Wednesday, November 30, 2016

November 2016 Blog Post

As the end of the semester looms near, bringing the year to a conclusion, various things have started to come into focus and the results of my decisions are coming closer to fruition--for better or worse.

Thanksgiving break is/was the first real vacation I've had since the beginning of this program. Although it was a bit overwhelming to take an exam so soon after the previous one, I was grateful for the week of breathing room it provided me. An overabundance of small tasks and errands had begun to pile up due to my commitments to both school and work. Laundry, personal relationships, cooking, self-care and washing my car demanded my attention, but regularly coming home post 2 AM did not make addressing any of these concerns very appealing. Simply put, after all, these months of adjusting, studying and working, I am not where I expected myself to be. The idealistic dreams of a summer time student who was grateful to be accepted into this prestigious program did not result in the realities of my current situation.

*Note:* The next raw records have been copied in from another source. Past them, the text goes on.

Lemma load_table_fst (n : nat) : forall (x : Z) (t : list Z),
  (load_table n x t).1 = warmup x n.
Proof.
  induction n as [|j IH]; intros x t; [reflexivity|].
  cbn [load_table]. rewrite IH. symmetry. apply warmup_S.
Qed.

Lemma load_table_length (n : nat) : forall (x : Z) (t : list Z),
  length (load_table n x t).2 = length t.
Proof.
  induction n as [|j IH]; intros x t; [reflexivity|].
  cbn [load_table]. rewrite IH.
  destruct (Z.of_nat j <? NTAB); [apply length_insert|reflexivity].
Qed.

Lemma load_table_lookup (n : nat) : forall (x : Z) (t : list Z) (i : nat),
  (load_table n x t).2 !! i =
  if decide (i < n /\ i < 32 /\ i < length t)%nat
  then Some (warmup x (n - i)) else t !! i.
Proof.
  induction n as [|j IH]; intros x t i.
  - cbn [load_table snd]. destruct (decide _) as [H|H]; [lia|reflexivity].
  - cbn [load_table]. rewrite IH.
    assert (Hlen : length (if Z.of_nat j <? NTAB then <[j:=advance1 x]> t else t)
                   = length t).
    { destruct (Z.of_nat j <? NTAB); [apply length_insert|reflexivity]. }
    rewrite Hlen.
    destruct (decide (i < j /\ i < 32 /\ i < length t)%nat) as [H|H].
    + rewrite decide_True by lia.
      replace (S j - i)%nat with (S (j - i)) by lia.
      now rewrite warmup_S.
    + destruct (Z.ltb_spec (Z.of_nat j) NTAB) as [Hj|Hj]; unfold NTAB in Hj.
      * destruct (decide (i = j)) as [->|Hne].
        -- destruct (decide (j < length t)%nat) as [Hl|Hl].
           ++ rewrite list_lookup_insert_eq by lia.
              rewrite decide_True by lia.
              now replace (S j - j)%nat with 1%nat by lia.
           ++ rewrite decide_False by lia.
              rewrite !lookup_ge_None_2; [reflexivity|lia|rewrite length_insert; lia].
        -- rewrite list_lookup_insert_ne by lia.
           rewrite decide_False by lia. reflexivity.
      * rewrite decide_False by lia. reflexivity.
Qed.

But I can't say I am completely disappointed in myself because I did put in the time and effort, just in inefficient or ineffective ways that I could not have known without trying. In the same manner, my time and effort resulted in experiences that I didn't expect either.

This past Tuesday as I volunteered at the Goldring nutrition center again, I was saddened to see that all the previous volunteers and students  had ended their services after the Thanksgiving course, and a new group of medical students had come in to replace them. Having to learn new names, and becoming accustomed to new co-workers was a practice I had gone through a few too many times in recent months. Despite this, introductions were done naturally in between small break periods of work and the class went as smoothly as ever. In fact, some of the dishes that night were the best I had ever had.

I also began seeing my coworkers, fellow students, and fellow volunteers overlapping into my different work/school/casual spheres. I was given a glimpse of these individuals in a setting I was accustomed to. Although what always seems like a common trope in these blog posts came as a pleasant surprise to me. These same individuals who I looked up to, respected and in some cases idolized, also struggled with the same menial tasks that plagued me. In a sobering moment, I realized that these individuals were just as "human" or fallible as I was.  This caused me to further respect these individuals as well as reinvigorate my pursuit for medicine and personal professionalism.

Life has its ups and downs, wrapped up in the ever flavorful Christmas wrapping called "Life Lessons". I'm sure these life lessons won't be ending anytime soon and will arrive just as unexpectedly for the rest of my studies or my career. Doctors are notoriously plagued by burnout and career exhaustion, and when that time comes, I'll look to my colleagues and myself, as a reminder to take on the task with the same invigoration and tenacity that I currently have writing this blog and studying for this final exam and upcoming semester.

November Hours Completed: 6.5 Hours
Hours to Date: 42.75 hours

Tuesday, November 1, 2016

October 2016 Blog

October has been the month of sacrifices and tradeoffs. Now that a sense of normalcy has been established and a schedule or routine is almost imminent, it is only normal to expect a host of changeups and turn of events that would derail said schedule. Changes in work schedule, friends visiting, meal prep and class times are some of the milder things I have encountered. Sometimes these changes are beneficial, such as when the volunteer kitchen has to cancel class right before an exam, and sometimes they are more troublesome such as having to double on cooking recipes and portions in the same class time frame.

Being able to adapt to these changes is a life skill that everyone must learn at one time another. Sometimes the changes are subtle, and others they are madly drastic. I personally feel that one of the responsibilities of being a medical professional is being able to quickly adjust to these different changes, but in a cool calm collected manner that ensures our patients trust in us. Patients come to us not only as sick specimens but also as individuals who need may need medical counseling and ease of mind as they approach their unsure changes.

Although these changes in life may come suddenly, and when we may least need it, they are also an opportunity for us to flex our knowledge and skills, proving to our patients that we are the right candidates for their trust.